Hang on…those aren’t half bad. It’s not even a very funny list. They all propose confronting the Pope with the actual reality of his policies, or with the real problems that people in the country are facing. The list is clearly informed by opposition to the follies of Catholicism, but how should one greet the head of a bizarre but influential cult that continues to promote bad ideas and protect criminals? With simpering deference? Apparently, that’s what the appalled members of the government and various other institutions think. How dare some rascal in the ranks actually propose to make the Pope face facts or defend his policies?

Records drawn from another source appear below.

(** * MarkItDown HTTP adapter: a shallow embedding of
      [services/markitdown_api/main.py]

    The service has two handlers.  [convert_file] stages an upload in a
    temporary file, hands its path to the external converter, normalises
    whatever comes back to a string and removes the staged file.
    [supported_extensions] inspects the converter's handler registry and
    returns a sorted list of file extensions.

    Python values are modelled by [pyval], the filesystem by a finite map
    from paths to contents, and the external collaborators (the converter,
    the operating system's [unlink], the temporary-name generator, the
    faults that can hit the creation and the write of the temporary file)
    by the fields of an [Env] record. *)

From Stdlib Require Import ZArith Ascii String List.
From Stdlib.Strings Require Import Byte.
From stdpp Require Import base option list gmap sets strings sorting.

#[local] Set Warnings "-register-all".
Local Open Scope string_scope.

(** ** Python strings *)

Module PyString.

(** [needle in hay] for [str] operands. *)
Fixpoint contains (needle hay : string) : bool :=
  String.prefix needle hay
  || match hay with
     | EmptyString => false
     | String _ rest => contains needle rest
     end.

Definition is_upper (c : ascii) : bool :=
  let n := Ascii.nat_of_ascii c in (65 <=? n)%nat && (n <=? 90)%nat.

Definition lower_char (c : ascii) : ascii :=
  if is_upper c then Ascii.ascii_of_nat (Ascii.nat_of_ascii c + 32) else c.

(** [s.lower()] on the byte string [s]; bytes outside [A-Z] are kept. *)
Fixpoint lower (s : string) : string :=
  match s with
  | EmptyString => EmptyString
  | String c rest => String (lower_char c) (lower rest)
  end.

(** [s.rfind(c)]: index of the last occurrence of [c], or [-1]. *)
Fixpoint rfind (c : ascii) (s : string) : Z :=
  match s with
  | EmptyString => (-1)%Z
  | String d rest =>
      let r := rfind c rest in
      if (0 <=? r)%Z then (r + 1)%Z
      else if Ascii.eqb d c then 0%Z else (-1)%Z
  end.

Definition len (s : string) : Z := Z.of_nat (String.length s).

(** [s[i:]] for [0 <= i]. *)
Definition slice_from (i : Z) (s : string) : string :=
  String.substring (Z.to_nat i) (String.length s - Z.to_nat i) s.

(** [s.split(sep)] for a one-character separator. *)
Fixpoint split (sep : ascii) (s : string) : list string :=
  match s with
  | EmptyString => [EmptyString]
  | String c rest =>
      match split sep rest with
      | [] => [String c EmptyString]
      | hd :: tl =>
          if Ascii.eqb c sep then EmptyString :: hd :: tl
          else String c hd :: tl
      end
  end.

(** Code-point order on strings, the order [sorted] uses. *)
Definition le (a b : string) : Prop := String.leb a b = true.
Definition lt (a b : string) : Prop := String.ltb a b = true.

End PyString.

(** ** Python values *)

(** What [isinstance(v, (tuple, list))] and [isinstance(v, list)] see. *)
Inductive seqkind := IsList | IsTuple.

(** A value is [None], a [str], or an instance of some other class.  An
    instance carries its class name ([type(v).__name__]), its attributes,
    its elements if its class is [list] or [tuple] (or derives from one),
    and the text that [str(v)] yields for it. *)
Inductive pyval :=
| PyNone : pyval
| PyStr (s : string) : pyval
| PyObj (cls : string) (attrs : gmap string pyval)
        (items : option (seqkind * list pyval)) (text : string) : pyval.

Definition PyList (l : list pyval) (text : string) : pyval :=
  PyObj "list" ∅ (Some (IsList, l)) text.
Definition PyTuple (l : list pyval) (text : string) : pyval :=
  PyObj "tuple" ∅ (Some (IsTuple, l)) text.

(** Attribute lookup, for names that are not attributes of the built-in
    types: [Some a] when [hasattr(v, name)] holds and [v.name] is [a]. *)
Definition py_lookup_attr (v : pyval) (name : string) : option pyval :=
  match v with
  | PyObj _ attrs _ _ => attrs !! name
  | _ => None
  end.

(** [getattr(v, name, default)] *)
Definition py_getattr (v : pyval) (name : string) (default : pyval) : pyval :=
  match py_lookup_attr v name with
  | Some a => a
  | None => default
  end.

(** [type(v).__name__] *)
Definition py_type_name (v : pyval) : string :=
  match v with
  | PyNone => "NoneType"
  | PyStr _ => "str"
  | PyObj cls _ _ _ => cls
  end.

(** Truth value of [v]: [None], the empty string and empty sequences are
    false. *)
Definition py_truthy (v : pyval) : bool :=
  match v with
  | PyNone => false
  | PyStr s => negb (String.eqb s "")
  | PyObj _ _ (Some (_, [])) _ => false
  | PyObj _ _ _ _ => true
  end.

Definition py_is_list (v : pyval) : option (list pyval) :=
  match v with
  | PyObj _ _ (Some (IsList, l)) _ => Some l
  | _ => None
  end.

Definition py_is_tuple_or_list (v : pyval) : option (list pyval) :=
  match v with
  | PyObj _ _ (Some (_, l)) _ => Some l
  | _ => None
  end.

(** [str(v)]; the call is taken to return, as it does for every object
    whose [__str__] is not itself broken. *)
Definition py_str (v : pyval) : string :=
  match v with
  | PyNone => "None"
  | PyStr s => s
  | PyObj _ _ _ text => text
  end.

(** ** Result normalisation: [_to_markdown_text] *)

Definition _to_markdown_text (converted : pyval) : option string :=
  match converted with
  | PyNone => None
  | PyStr s => Some s
  | _ =>
      match py_getattr converted "text" PyNone with
      | PyStr text_attr => Some text_attr
      | _ =>
          match py_getattr converted "markdown" PyNone with
          | PyStr markdown_attr => Some markdown_attr
          | _ =>
              match py_is_tuple_or_list converted with
              | Some items =>
                  if py_truthy converted then
                    match last items with
                    | Some (PyStr s) => Some s
                    | _ => Some (py_str converted)
                    end
                  else Some (py_str converted)
              | None => Some (py_str converted)
              end
          end
      end
  end.

(** ** [pathlib]: the suffix of a POSIX path

    [Path(p).suffix] as CPython's [pathlib] computes it for POSIX paths
    (the rule [0 < i < len(name) - 1] of the versions up to 3.13). *)

Module Path.

(** The components of the path after the root: the pieces between
    slashes, without the empty ones and the ["."] ones. *)
Definition tail (p : string) : list string :=
  List.filter (fun x => negb (String.eqb x "") && negb (String.eqb x "."))
              (PyString.split "/" p).

(** [Path(p).name]: the final component, [""] if there is none. *)
Definition name (p : string) : string := default "" (last (tail p)).

(** [Path(p).suffix] *)
Definition suffix (p : string) : string :=
  let name := name p in
  let i := PyString.rfind "." name in
  if (0 <? i)%Z && (i <? PyString.len name - 1)%Z
  then PyString.slice_from i name
  else "".

End Path.

(** ** Exceptions, the filesystem and the outside world *)

(** The classes the handler's [except] clauses tell apart.  [OSError]
    derives from [Exception]; [ExcBaseOnly] stands for the exceptions that
    derive from [BaseException] alone ([KeyboardInterrupt], [SystemExit]). *)
Inductive exc_class := ExcOSError | ExcException | ExcBaseOnly.

Record pyexc := PyExc { exc_cls : exc_class; exc_str : string (* str(exc) *) }.

Definition isinstance_Exception (e : pyexc) : bool :=
  match exc_cls e with ExcBaseOnly => false | _ => true end.

Definition isinstance_OSError (e : pyexc) : bool :=
  match exc_cls e with ExcOSError => true | _ => false end.

Definition bytes := list byte.

(** What the handlers do to the world, in order. *)
Inductive event :=
| Staged (path : string)      (* NamedTemporaryFile created and written *)
| Created (path : string)     (* NamedTemporaryFile created, not written out *)
| Converted (path : string)   (* converter.convert(path) called *)
| Printed (line : string)     (* print(line) *)
| Unlinked (path : string).   (* os.unlink(path) called *)

Record World := mkWorld {
  fs : gmap string bytes;     (* regular files, by path *)
  trace : list event          (* effects so far, oldest first *)
}.

Definition emit (e : event) (w : World) : World :=
  mkWorld (fs w) (trace w ++ [e]).

Inductive convert_outcome :=
| Returned (v : pyval)
| Raised (e : pyexc).

(** What can go wrong between the creation of the temporary file and the
    end of the [with] block: nothing; the creation fails (no usable
    directory, no space, no permission) and there is no file; or the file
    is there and [write], or the flush when the block closes it, fails
    (disk full, quota), with [written] in the file. *)
Inductive fault :=
| NoFault
| CreateFault (e : pyexc)
| WriteFault (e : pyexc) (written : bytes).

(** The collaborators of one request.  The converter is a black box: given
    a path and the filesystem it returns a value or raises, and may touch
    the filesystem on the way. *)
Record Env := mkEnv {
  convert : string -> gmap string bytes -> convert_outcome * gmap string bytes;
  tmp_dir : string;                 (* tempfile.gettempdir() *)
  tmp_stem : string;                (* the random part of the temporary name *)
  unlink_denied : string -> bool;   (* the OS refuses to remove this path *)
  staging_fault : string -> bytes -> fault
                                    (* what the OS does to the staging of
                                       these bytes under this path *)
}.
(** The record before the table loop has nothing in the fields the loop
    and the later steps write. *)
Lemma before_stats_unset soup nickname pd1 :
  Scraper.extract_experience R
    (List.filter (Scraper.exp_pattern R) (all_strings soup))
    (Scraper.extract_rank R soup
       (Scraper.extract_activity R soup (Scraper.new_player_data nickname)))
  = Ok pd1 ->
  Player.kills pd1 = None /\ Player.premium pd1 = None /\ Player.group pd1 = None
  /\ Player.rankings pd1 = []
  /\ Player.equipment pd1 = Player.equipment (Scraper.new_player_data nickname).
Proof.
  intros H. apply extract_experience_only in H. rewrite H.
  unfold Scraper.extract_rank, Scraper.extract_activity.
  repeat case_match; repeat split; reflexivity.
Qed.

End LastWrite.

(** Later rows overwrite earlier ones: in the record returned, premium,
    group and kills hold what the last row that writes the field wrote, over
    all the tables in page order, and are unset when no row writes them.  A
    kills row whose value is not all digits writes nothing. *)
Theorem stats_last_write_wins R {V} (html nickname : str) (self : RTanksScraper V)
  (soup : node) (p : Player.t) :
  BeautifulSoup R html = Ok soup ->
  returned (Scraper.parse_player_profile R html nickname self) = Some p ->
  Player.premium p
  = Shape.last_of (omap (Shape.premium_written R) (Rows.all_rows soup))
  /\ Player.group p
     = Shape.last_of (omap (Shape.group_written R) (Rows.all_rows soup))
  /\ Player.kills p
     = Shape.last_of (omap (Shape.kills_written R) (Rows.all_rows soup)).
Proof.
  intros Hsoup Hp. rewrite parse_player_profile_returned in Hp.
  destruct (Scraper.parse_player_profile_try R html nickname) as [r|e] eqn:Htry;
    [subst r | discriminate].
  apply (parse_player_profile_try_inv R _ _ _ _ Hsoup) in Htry.
  destruct (Scraper.player_missing R html nickname); [discriminate|].
  destruct Htry as (pd1 & pd2 & H1 & H2 & [= ->]).
  apply before_stats_unset in H1 as (Hk & Hpr & Hg & _ & _).
  change (Player.premium (Scraper.extract_equipment R soup ?x)) with (Player.premium x).
  change (Player.group (Scraper.extract_equipment R soup ?x)) with (Player.group x).
  change (Player.kills (Scraper.extract_equipment R soup ?x)) with (Player.kills x).
  rewrite (extract_rankings_only R soup pd2).
  cbn [Player.premium Player.group Player.kills Player.set_rankings].
  pose proof (for_each_last_write Player.premium (Shape.premium_written R) _ _ _ _
                (stat_row_premium R) H2) as Epremium.
  pose proof (for_each_last_write Player.group (Shape.group_written R) _ _ _ _
                (stat_row_group R) H2) as Egroup.
  pose proof (for_each_last_write Player.kills (Shape.kills_written R) _ _ _ _
                (stat_row_kills R) H2) as Ekills.
  rewrite Epremium, Egroup, Ekills, Hk, Hpr, Hg. clear Epremium Egroup Ekills.
  repeat split; repeat case_match; reflexivity.
Qed.
(** X12.  [parseSitemap] never touches the inputs.  Without a file and without
    pasted text it changes nothing.  Otherwise a successful run stores the
    new entries, of which there is at least one, and leaves the error
    empty; a run that throws keeps the entries stored before and stores the
    message the [catch] takes from what was thrown: the non-empty message
    of one of the three errors of the body, or, when the read of the file
    rejects (which needs the upload tab and such a file), the message of
    that rejection. *)
Theorem parseSitemap_effect (st : PageState) :
  (file (parseSitemap xmlParse st) = file st
   /\ xmlContent (parseSitemap xmlParse st) = xmlContent st
   /\ activeTab (parseSitemap xmlParse st) = activeTab st)
  /\ (file st = None -> trim (xmlContent st) = [] ->
      parseSitemap xmlParse st = st)
  /\ (file st <> None \/ trim (xmlContent st) <> [] ->
      (forall urls, run xmlParse st = Stored urls ->
                    sitemapData (parseSitemap xmlParse st) = urls
                    /\ urls <> []
                    /\ error (parseSitemap xmlParse st) = [])
      /\ (forall e, run xmlParse st = Threw (ThrownError e) ->
                    sitemapData (parseSitemap xmlParse st) = sitemapData st
                    /\ error (parseSitemap xmlParse st) = message e
                    /\ error (parseSitemap xmlParse st) <> [])
      /\ (forall reason, run xmlParse st = Threw (ThrownByRead reason) ->
                    sitemapData (parseSitemap xmlParse st) = sitemapData st
                    /\ error (parseSitemap xmlParse st)
                       = caughtMessage (ThrownByRead reason)
                    /\ activeTab st = lit "upload"
                    /\ file st = Some (Unreadable reason))).
Proof.
  unfold parseSitemap. split; [|split].
  - destruct (_ && _); [auto|]. destruct (run xmlParse st); auto.
  - intros Hf Hx. now rewrite Hf, Hx.
  - intros Hin. rewrite (not_early _ Hin). split; [|split].
    + intros urls Hr. rewrite Hr. simpl. split; [reflexivity|].
      split; [|reflexivity]. now destruct (run_stored_nonempty _ Hr).
    + intros e Hr. rewrite Hr. simpl. split; [reflexivity|].
      split; [reflexivity | apply message_nonempty].
    + intros reason Hr. rewrite Hr. cbn [sitemapData error].
      split; [reflexivity|]. split; [reflexivity|].
      apply chosenText_rejected. unfold run in Hr.
      destruct (chosenText st) as [text| |r]; try discriminate.
      * destruct (extract xmlParse text); discriminate.
      * now injection Hr as ->.
Qed.

(** X7.  The same content gives the parser the same text on either tab: the
    text of a file on the upload tab, and that text pasted on the paste
    tab. *)
Theorem same_text_on_both_tabs (x : jsstring)
        (pasted : jsstring) (data data' : list SitemapEntry)
        (err err' : jsstring) :
  trim x <> [] ->
  chosenText (mkState (Some (Readable x)) pasted (lit "upload") data err)
  = ChosenText (cleanXmlContent x)
  /\ chosenText (mkState None x (lit "paste") data' err')
     = ChosenText (cleanXmlContent x).
Proof.
  intros Hx. unfold chosenText. cbn [file activeTab xmlContent].
  rewrite eqb_refl.
  replace (JsString.eqb (lit "paste") (lit "upload")) with false
    by (vm_compute; reflexivity).
  cbn [andb]. split; [reflexivity|].
  destruct (trim x) as [|c t] eqn:E; [congruence|].
  cbn [isEmpty negb]. rewrite <- E. now rewrite cleanXmlContent_trim.
Qed.

End PageOutcomes.

Lemma parseSitemap_effect_witness :
  sitemapData (parseSitemap Samples.rejecting Samples.staleState)
  = sitemapData Samples.staleState
  /\ error (parseSitemap Samples.rejecting Samples.staleState)
     = message InvalidXml
  /\ error (parseSitemap Samples.rejecting Samples.staleState) <> [].
Proof.
  assert (Hin : file Samples.staleState <> None
                \/ trim (xmlContent Samples.staleState) <> []).
  { right. vm_compute. discriminate. }
  assert (Hr : run Samples.rejecting Samples.staleState
               = Threw (ThrownError InvalidXml)).
  { vm_compute. reflexivity. }
  exact (proj1 (proj2 (proj2 (proj2
           (parseSitemap_effect Samples.rejecting Samples.staleState)) Hin))
           InvalidXml Hr).
Defined.

Lemma same_text_on_both_tabs_witness :
  chosenText (mkState (Some (Readable (lit " <urlset/> "))) [] (lit "upload") [] [])
  = ChosenText (cleanXmlContent (lit " <urlset/> "))
  /\ chosenText (mkState None (lit " <urlset/> ") (lit "paste") [] [])
     = ChosenText (cleanXmlContent (lit " <urlset/> ")).
Proof.
  apply (@same_text_on_both_tabs (lit " <urlset/> ") [] [] [] [] []).
  vm_compute. discriminate.
Defined.

(* ================================================================== *)
(** ** The page: sessions and what is shown *)
(* ================================================================== *)

Section Sessions.

Variable xmlParse : jsstring -> ParseResult.




(** X14.  Right after a change to the upload tab or to the paste tab, a click
    on the parse button never reaches the throw of [No content provided]:
    the change has cleared the source of the other tab, so either there
    is no input at all and nothing happens, or the source of the new tab
    is there.  That message is then not shown either, unless the read of
    the file is rejected with an error that carries this very message. *)
Theorem parse_after_tab_change (value : jsstring) (st : PageState) :
  value = lit "upload" \/ value = lit "paste" ->
  (parseSitemap xmlParse (handleTabChange value st) = handleTabChange value st
   \/ run xmlParse (handleTabChange value st) <> Threw (ThrownError EmptyInput))
  /\ ((forall reason, file st = Some (Unreadable reason) ->
                      caughtMessage (ThrownByRead reason) <> message EmptyInput) ->
      error (parseSitemap xmlParse (handleTabChange value st))
      <> message EmptyInput).
Proof.
  intros Hv.
  assert (Hrun : parseSitemap xmlParse (handleTabChange value st)
                 = handleTabChange value st
                 \/ run xmlParse (handleTabChange value st)
                    <> Threw (ThrownError EmptyInput)).
  { destruct (file (handleTabChange value st)) as [f|] eqn:Hf;
      [|destruct (trim (xmlContent (handleTabChange value st))) as [|c t] eqn:Hx].
    - right. rewrite run_throws_empty, chosenText_nothing.
      intros [[H|H] _]; [|congruence].
      destruct Hv as [-> | ->].
      + apply H. unfold handleTabChange. now rewrite eqb_refl.
      + unfold handleTabChange in Hf.
        replace (JsString.eqb (lit "paste") (lit "upload")) with false in Hf
          by (vm_compute; reflexivity).
        discriminate.
    - left. unfold parseSitemap. now rewrite Hf, Hx.
    - right. rewrite run_throws_empty, chosenText_nothing.
      intros [_ [H|H]]; [|congruence].
      destruct Hv as [-> | ->].
      + unfold handleTabChange in Hx. rewrite eqb_refl in Hx. discriminate.
      + apply H. unfold handleTabChange.
        replace (JsString.eqb (lit "paste") (lit "upload")) with false
          by (vm_compute; reflexivity).
        reflexivity. }
  split; [exact Hrun|]. intros Hread.
  destruct Hrun as [E | Hne].
  - rewrite E. unfold handleTabChange.
    destruct (JsString.eqb value (lit "upload")); discriminate.
  - unfold parseSitemap. destruct (_ && _).
    + unfold handleTabChange.
      destruct (JsString.eqb value (lit "upload")); discriminate.
    + destruct (run xmlParse (handleTabChange value st))
        as [urls|[e|reason]] eqn:Er; cbn [error].
      * discriminate.
      * cbn [caughtMessage]. intros H. apply message_injective in H. congruence.
      * apply Hread.
        assert (Hc : chosenText (handleTabChange value st) = ReadRejected reason).
        { unfold run in Er.
          destruct (chosenText (handleTabChange value st)) as [text| |r];
            try discriminate.
          - destruct (extract xmlParse text); discriminate.
          - now injection Er as ->. }
        apply chosenText_rejected in Hc. destruct Hc as [_ Hc].
        unfold handleTabChange in Hc.
        destruct (JsString.eqb value (lit "upload")); [exact Hc | discriminate].
Qed.
(* ===== verification/Prelude.v ===== *)
(** DistKV in Rocq: a model of the replicated key-value store and the theorems that
    make it correct. This file is also the prelude of the development: byte
    strings, machine integers, shared list lemmas and automation.

    * The program and the files that model it

    A DistKV node stores its data in an LSM engine (storage/), agrees with the
    other nodes on a log of commands (raft/), applies the committed commands to
    the engine and serves clients (server/). Clients retry over all nodes
    (client/); the tests run nodes on a simulated network and check histories of
    clients against a sequential model (harness/, linearizability/).

    - Bytes: encoding/binary's little-endian integers and hash/crc32.
    - GoIO: os.File and bufio.Writer. A file has the bytes that were fsynced, the
      bytes that were only written, and a script with the outcome of every coming
      system call: [Done] or [FailAfter n]. [crash f n] keeps the fsynced bytes and
      the first [n] of the others.
    - Wal: storage/wal.go (OpenWAL, Append, Sync, Close, ReplayWAL).
    - Memtable: storage/memtable.go, the skiplist, with nodes in a store that point
      to each other by index as the Go nodes do by pointer.
    - SSTable: storage/sstable.go (writeSSTable, openSSTable, scanBlock, get, all)
      on the bytes of the file.
    - Engine: storage/engine.go (OpenEngine, Put, Delete, Get, Flush, compaction,
      SnapshotEntries, Reset). Layers has the abstract view of a stack of sorted
      layers as one map; EngineCorrect and EngineRecovery hold the theorems.
    - Messages: the fields of proto/raftpb that the program uses.
    - ConfState: raft/confstate.go, membership and quorums.
    - DiskStorage: raft/storage.go, term, vote, log, snapshot and membership over
      the write-ahead log. StorageMem says what each call does in memory,
      StorageCorrect what is on disk, LogFacts how the log grows and shrinks,
      DurableLog what a crash may lose on a device that does not fail.
    - Node: raft/node.go. A critical section (what runs under n.mu) is one
      function; a goroutine that waits for an RPC's answer continues in a function
      of its own (onVoteResponse, onAppendResponse, onSnapshotResponse,
      onReadResponse). Time and random numbers are the argument [clock].
      NodeWf has the invariant, NodeSteps the node as a transition system,
      NodeVotes terms and votes, NodeRoles what changes the role, NodeLog
      replication, commit, applying and snapshots, NodeHazards where it goes
      wrong.
    - Cluster: the elections of several nodes, with lost and delayed votes, stops,
      restarts and crashes, as a step relation.
    - RaftSpec: the abstract Raft protocol, whole logs without handlers, storage or
      compaction, with its invariant. NodeEffects says what each handler does to a
      node's log in those terms, NodeDurable which entries await their fsync after
      it and what a restart finds. LogView relates the log a node shows to the
      protocol's: a snapshot from another node keeps the entries behind it, also
      where the log disagrees with the snapshot. Replication composes the nodes with
      the requests and answers in flight (AppendEntries and InstallSnapshot) and
      with restarts and crashes, and shows that their runs are runs of RaftSpec;
      ReplicationSafety draws the safety theorems from it.
    - Network: harness/network.go, the simulated network. Harness:
      harness/cluster.go, the test cluster on it, and its runs ([harness_run]):
      NewCluster, the nodes' steps, the goroutines that record what they apply,
      StopNode and RestartNode.
    - StateMachine: server/statemachine.go, written against the class KVEngine of
      the engine's operations; the class KVSpec states their laws, and Gob those of
      encoding/gob. EngineInstance shows that Engine satisfies KVSpec.
    - Transport: server/transport.go, the cached connections.
    - Server: server/server.go and server/membership.go; an RPC that waits is split
      where it waits. ServerCorrect has the theorems, ServerEngine the server on
      the program's own engine.
    - Metrics: server/metrics.go, and the handlers of Put, Delete and Get as the
      stages between which they wait, with the metrics each stage updates.
    - Client: client/client.go, the retry loop and every operation, both over RPCs
      with fixed answers and over RPCs that change the cluster.
    - Linearizability: linearizability/model.go.
    - GoText: what the commands use of strings, strconv, sort and net. Commands:
      cmd/distkv/main.go and cmd/distkv-cli/main.go. WebApi:
      cmd/distkv-webapi/main.go. Bench: cmd/bench/main.go, the load generator.

    In every file [None] as the result of an operation is a run-time panic, an
    error is a value ([Err], [inl] or [Some er]), a uint64 is an [N] whose
    arithmetic wraps, and random choices and the outcomes of system calls are
    arguments, so that a theorem covers all of them.

    * What the theorems show

    - Storage: the log recovers every synced record after a crash (Wal); the
      skiplist is a sorted map (Memtable); a table returns what was written to it
      (SSTable); the engine is a key-value map whatever calls fail, and after
      a kill between two calls recovers a prefix of its writes (EngineCorrect,
      EngineRecovery).
    - Raft: what the storage reported as done survives a crash (StorageCorrect);
      a node keeps its invariant and does not panic (NodeSteps); it votes once per
      term, also across a crash (NodeVotes); AppendEntries, the commit rule, the
      applier and InstallSnapshot do what Raft asks of them (NodeLog); quorums of
      neighbouring memberships intersect and the commit index is the greatest one a
      quorum allows (ConfState); two nodes never lead in the same term (Cluster).
    - Replication: the nodes refine Raft (Replication); no two nodes apply different
      commands at an index, a leader has every committed entry, logs match, a snapshot
      stands for committed entries, and a request that was sent is one its receiver
      takes (ReplicationSafety).
    - Service: the state machine refines its specification over any engine with
      the interface's laws, requests take effect at most once and those in
      their client's order do, a snapshot carries the state (StateMachine); a server's state is the fold of the committed log
      and a write is acknowledged only once applied (ServerCorrect); the writes of a
      client that calls one operation after the other, each retried until it returns
      nil, take effect once and in order, and its retry loop ends (Client); an RPC goes to its peer's current address (Transport).
    - Tests: checking each key of a history on its own is sound and complete
      (Linearizability); a partition isolates its groups and nothing else (Network);
      the consistency check of the test cluster is exact, and passes in every run of
      a cluster with a fixed membership on disks that work (Harness).
    - Commands: the counters count the RPCs answered, on every path of their handlers
      (Metrics); the server command reads back
      the peers that were written, and the command-line client panics on two command
      lines only (Commands); the HTTP API answers 200 only for acknowledged writes
      and lists every node once (WebApi); the load generator's percentiles are what
      they say, and its report does not depend on the order of its workers (Bench).
    - Where the code falls short of its documentation: Wal (records behind a torn
      tail are lost), EngineRecovery (a torn table blocks the directory, a failed
      removal brings a deleted key back), NodeHazards, StateMachine, ServerCorrect,
      ServerEngine, Metrics, Commands, WebApi and Bench. They bound the theorems
      above: a vote survives one crash of a node started on an empty directory, but
      after a torn record a second crash can lose it, so Cluster and Replication let
      each node stop and restart any number of times but crash once; a follower
      whose fsync failed acknowledges the entries on the retry, so Replication lets
      the nodes restart and crash whose device does not fail (its parameter
      [reliable]), and the others have failures but no restart.

    * Hypotheses, bounds and fuel

    - Sizes: entries fit the 4-byte length fields of the formats and a run's
      entries stay below 256 GiB ([budget]); indices and terms stay below 2^64
      ([room], [ev_fits]). Past that the encodings of the source truncate.
    - [append_ok] and [snap_ok] state what a leader sends: contiguous entries
      that do not contradict what is committed; sent_requests_handled shows that
      the AppendEntries requests of a run of the cluster are such.
    - [timer_ok]: ElectionTimeoutMin is at most ElectionTimeoutMax, as in the
      defaults; otherwise rand.Int63n panics, in the model as in the source.
    - [honest], for a client's session: the log only grows, by requests that were
      sent or are another client's, and a write answered with nil is in it.
    - Unmarshal inverts Marshal (protobuf) and Decode inverts Encode (gob); both are
      instantiated by concrete functions in the witnesses.
    - Node runs store their snapshots without an error; every other call on the
      device may fail. A crash falls between two critical sections.
    - Fuel: the loops of Memtable take the number of nodes, the parsing loops the
      number of bytes left, conflict_next and conflict_start the length of the log
      and apply_loop the distance to the commit index; each turn uses one up, and
      the theorems that mention these loops show that they end before it does. The
      client's loop has the number of rounds as fuel, and try_terminates says how
      many are enough.

    * Not modelled

    - Serialization by protobuf, gob and JSON, gRPC, Prometheus, net/http and the
      listeners (Serve, Stop, and main of the HTTP API): libraries and input/output
      around the modelled parts.
    - Goroutine scheduling inside a critical section: each holds its mutex
      throughout, so their order is all that is left, and it is arbitrary.
    - Real time: deadlines and timers are observations that may answer anything.
    - A crash in the middle of saveSnapshot, of a flush or of a compaction; a crash
      falls between two calls. Failures of os.Open, Stat and ReadAt on a table, of
      MkdirAll and Glob, and of the removal of raft.wal.tmp: these calls succeed.
    - In a cluster: a change of the membership. ConfState and Node have it for one
      node.
    - Texts for people: DescribeOperation of the linearizability model, and the rate
      in the load generator's report. *)

From stdpp Require Export base tactics numbers list sorting option gmap.
From Stdlib Require Export Strings.Byte.
From Stdlib Require Strings.String.
Export String.StringSyntax.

Personally, I’d love to see the Pope in a debate on abortion, where he would actually have to address difficult questions and defend his own ideas. Best idea yet would be a debate on various controversial topics, like birth control, abortion, the role of women in the church, and homosexuality…with the Pope on one side, and Stephen Fry on the other. It could be perfectly respectful, and it would be hilarious.

Alternatively, if we just want to see the Pope flensed and the wounds rubbed with salt and sulfur, they could bring in Christopher Hitchens as the opponent. Either way, you know that the Pope would be demolished by bringing in any confrontation that didn’t simply bow obsequiously to his antique office.